Jubilatoire ! Féroce ! Férocement jubilatoire ! Pourtant la couverture n'attire pas vraiment l'oeil, le titre encore moins…mais oui, ce livre est tout simplement un régal, il est excellent ! J'ai ri, parfois aux éclats.

Abel Quentin, dans un ton enjoué, sarcastique et vif, découpe finement au scalpel l'évolution de la lutte antiraciale et, par là même, celle de notre société, ses travers, ses évolutions générationnelles, ses mutations professionnelles, ses moyens de communication incontrôlables parfois dévastateurs. Sa soif absolue de vérité, d'égalité et de justice aussi qui engendre une forme d'intransigeance et des codes qu'il est facile d'outrepasser quand on ne les comprend pas, précisément, ces codes. C'est d'une justesse incroyable et ce n'est pas que jubilatoire…c'est drôlement instructif. A présent le wokisme n'a plus de secret pour moi !
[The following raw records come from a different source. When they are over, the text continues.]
(* ===== verification/Preprocess.v ===== *)
(** * Pre-processing of programs

    [crates/sema/src/pre_process]: the rewriting of the syntax tree between the parser
    and the resolver.  The passes over single modules are in [Desugar]; [merge_program]
    of [config.rs] merges the configurations of one name that are spread over the files of
    the main package into the last of them. *)

From stdpp Require Import base tactics list strings numbers.
From Stdlib Require Import ZArith Lia.
From S2P Require Import Prelude IndexMap Token Ast Desugar.
From S2P Require SemaTypes.
Local Set Warnings "-clear-no-such-hyp".

(** ** Merging of configurations *)

Definition is_private_field (name : Symbol) : bool :=
  match name with c :: _ => Z.eqb c 95 | [] => false end.
Definition NAME_NONE_BUCKET_KEY : Symbol := intern "$name_none".
(** [names.join(".")] *)
Fixpoint identifier_name (names : Identifier) : Symbol :=
  match names with
  | [] => []
  | [n] => n
  | n :: names => n ++ intern "." ++ identifier_name names
  end.

(** *** The entries of one configuration *)

Abbreviation Entry := (ConfigEntry Expr).
Definition bucket_name (entry : Entry) : Symbol :=
  match key entry with
  | Some (IdentifierExpr names) => identifier_name names
  | Some (StringLitExpr lit) => value lit
  | _ => NAME_NONE_BUCKET_KEY
  end.
Definition is_override (entry : Entry) : bool := bool_decide (operation entry = Override).
(** The entry joins its bucket; an override clears it first. *)
Definition add_to_bucket (bucket : IndexMap Symbol (list Entry)) (entry : Entry) : IndexMap Symbol (list Entry) :=
  let name := bucket_name entry in
  match map_get name bucket with
  | Some values => map_insert name ((if is_override entry then [] else values) ++ [entry]) bucket
  | None => map_insert name [entry] bucket
  end.
Definition bucketed (entries : list Entry) : list Entry :=
  let bucket := foldl add_to_bucket [] entries in concat bucket.*2.
Definition with_value (f : list Entry → list Entry) (e : Entry) : Entry :=
  match entry_value e with
  | Schema name args kwargs (Config items) => MkEntry (key e) (Schema name args kwargs (Config (f items))) (operation e)
  | Config items => MkEntry (key e) (Config (f items)) (operation e)
  | _ => e
  end.
(** Recursion to a depth: configurations nested deeper are left as they are. *)
Fixpoint unify_config_entries (depth : nat) (entries : list Entry) : list Entry :=
  match depth with
  | O => entries
  | S depth => with_value (unify_config_entries depth) <$> bucketed entries
  end.

(** *** The declarations of a name *)

Record SourceFile := MkFile { filename : string; file_body : list Stmt }.
Inductive ConfigMergeKind := MergeOverride | MergeUnion.
#[export] Instance ConfigMergeKind_eq_dec : EqDecision ConfigMergeKind.
Proof. solve_decision. Defined.
Record Declaration := MkDeclaration {
  decl_file : string; decl_module : nat; decl_index : nat; decl_kind : ConfigMergeKind }.
#[export] Instance Declaration_eq_dec : EqDecision Declaration.
Proof. solve_decision. Defined.
Abbreviation Mapping := (IndexMap Symbol (list Declaration)).

Definition push_declaration (name : Symbol) (d : Declaration) (m : Mapping) : Mapping :=
  match map_get name m with
  | Some declarations => map_insert name (declarations ++ [d]) m
  | None => map_insert name [d] m
  end.
(** A name that is assigned again keeps its declarations, unless it is private. *)
Definition assign_target (d : Declaration) (m : Mapping) (target : Target Expr) : Mapping :=
  match paths target with
  | [] =>
      let name := target_name target in
      match map_get name m with
      | Some _ => if is_private_field name then map_insert name [d] m else m
      | None => map_insert name [d] m
      end
  | _ => m
  end.
Definition collect_stmt (file : string) (module_id i : nat) (m : Mapping) (stmt : Stmt) : Mapping :=
  match stmt with
  | SUnification (name :: _) _ => push_declaration name (MkDeclaration file module_id i MergeUnion) m
  | SAssign targets (Schema _ _ _ _) _ => foldl (assign_target (MkDeclaration file module_id i MergeOverride)) m targets
  | _ => m
  end.
Fixpoint collect_body (file : string) (module_id i : nat) (body : list Stmt) (m : Mapping) : Mapping :=
  match body with
  | [] => m
  | stmt :: body => collect_body file module_id (S i) body (collect_stmt file module_id i m stmt)
  end.
Fixpoint collect_modules (module_id : nat) (modules : list SourceFile) (m : Mapping) : Mapping :=
  match modules with
  | [] => m
  | f :: modules => collect_modules (S module_id) modules (collect_body (filename f) module_id 0 (file_body f) m)
  end.

(** The items of a declaration. *)
Definition config_items (config : Expr) : list Entry := match config with Config items => items | _ => [] end.
Definition declared_items (stmt : Stmt) (kind : ConfigMergeKind) : Res (list Entry) :=
  match stmt, kind with
  | SUnification _ (Schema _ _ _ config), MergeUnion => Ok (config_items config)
  | SAssign _ value _, MergeOverride => Ok match value with Schema _ _ _ config => config_items config | _ => [] end
  | _, _ => SemaTypes.bug "mismatch ast node and config merge kind"
  end.
Definition set_config (items : list Entry) (config : Expr) : Expr :=
  match config with Config _ => Config items | _ => config end.
Definition set_declared_items (items : list Entry) (stmt : Stmt) (kind : ConfigMergeKind) : Res Stmt :=
  match stmt, kind with
  | SUnification target (Schema name args kwargs config), MergeUnion =>
      Ok (SUnification target (Schema name args kwargs (set_config items config)))
  | SAssign targets value ty, MergeOverride =>
      Ok (SAssign targets match value with
                          | Schema name args kwargs config => Schema name args kwargs (set_config items config)
                          | _ => value
                          end ty)
  | _, _ => SemaTypes.bug "mismatch ast node and config merge kind"
  end.
(** The file of a declaration, which is found by its name and its number. *)
Definition declaring_file (modules : list SourceFile) (d : Declaration) : option SourceFile :=
  match modules !! decl_module d with
  | Some f => if bool_decide (filename f = decl_file d) then Some f else None
  | None => None
  end.
Fixpoint merged_items (modules : list SourceFile) (ds : list Declaration) : Res (list Entry) :=
  match ds with
  | [] => Ok []
  | d :: ds =>
      items ← match declaring_file modules d with
              | Some f => stmt ← unwrap (file_body f !! decl_index d); declared_items stmt (decl_kind d)
              | None => Ok []
              end;
      rest ← merged_items modules ds;
      Ok (items ++ rest)
  end.
Definition write_items (modules : list SourceFile) (d : Declaration) (items : list Entry) : Res (list SourceFile) :=
  match declaring_file modules d with
  | Some f =>
      match file_body f !! decl_index d with
      | Some stmt =>
          stmt ← set_declared_items items stmt (decl_kind d);
          Ok (<[decl_module d := MkFile (filename f) (<[decl_index d := stmt]> (file_body f))]> modules)
      | None => Ok modules
      end
  | None => Ok modules
  end.
Definition merge_name (depth : nat) (modules : list SourceFile) (ds : list Declaration) : Res (list SourceFile) :=
  if Nat.ltb 1 (length ds) then
    last ← unwrap (list.last ds);
    items ← merged_items modules ds;
    write_items modules last (unify_config_entries depth items)
  else Ok modules.
Fixpoint merge_names (depth : nat) (mapping : list (list Declaration)) (modules : list SourceFile) : Res (list SourceFile) :=
  match mapping with
  | [] => Ok modules
  | ds :: mapping => modules ← merge_name depth modules ds; merge_names depth mapping modules
  end.

(** The statements whose items were merged into a later one. *)
Definition redundant (mapping : list (list Declaration)) (module_id : nat) (file : string) (i : nat) : bool :=
  existsb (λ ds, existsb (λ d, bool_decide (decl_file d = file) && Nat.eqb (decl_module d) module_id && Nat.eqb (decl_index d) i)
                   (removelast ds)) mapping.
Fixpoint retain_from (i : nat) (keep : nat → bool) (body : list Stmt) : list Stmt :=
  match body with
  | [] => []
  | stmt :: body => if keep i then stmt :: retain_from (S i) keep body else retain_from (S i) keep body
  end.
Fixpoint delete_redundant (mapping : list (list Declaration)) (module_id : nat) (modules : list SourceFile) : list SourceFile :=
  match modules with
  | [] => []
  | f :: modules =>
      MkFile (filename f) (retain_from 0 (λ i, negb (redundant mapping module_id (filename f) i)) (file_body f))
        :: delete_redundant mapping (S module_id) modules
  end.
(** The main package of a program after the merge. *)
Definition merge_program (depth : nat) (modules : list SourceFile) : Res (list SourceFile) :=
  let mapping := (collect_modules 0 modules []).*2 in
  modules ← merge_names depth mapping modules;
  Ok (delete_redundant mapping 0 modules).

(** The passes over the modules of the main package, then the merge if the options ask
    for it. *)
Definition pre_process_program (name_columns : SchemaAttr Expr → nat) (debug : Symbol → Symbol) (opts_merge_program : bool)
    (depth : nat) (modules : list SourceFile) : Res (list SourceFile) :=
  let modules := (λ f, MkFile (filename f) (pre_process_module name_columns debug (file_body f))) <$> modules in
  if opts_merge_program then merge_program depth modules else Ok modules.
Jean Roscoff, bedonnant universitaire retraité, bien porté sur la bouteille, politiquement à gauche comme en atteste indéniablement, pense-t-il, ses engagements à SOS Racisme dans les années 80, va s'attirer les foudres des wokes sur les réseaux sociaux. Les wokes, les «éveillés », les « conscientisés », celles et ceux qui sont conscients des injustices subies par les minorités, qui font de cette conscience un militantisme contre toute forme d'appropriation culturelle. L'insupportable petite amie de sa fille, Jeanne, est précisément woke et nous le savons dès la première phrase du livre :

« Nous sommes tous des enfants d'immigrés »… Ça veut dire quoi, ça ? Vous pensez vraiment que vous pouvez ressentir le dixième de ce que ressent un immigré ? Vous ne pensez pas qu'il était temps de les laisser parler, les « enfants d'immigrés » ? de ne plus confisquer leur voix ? Jeanne, la nouvelle copine de ma fille avait un regard dur, la bouche pincée. Elle me faisait penser à une puritaine qui aurait vécu dans l'Iowa, disons, en 1886. Sa mâchoire était contractée sous l'effet d'une souffrance continue".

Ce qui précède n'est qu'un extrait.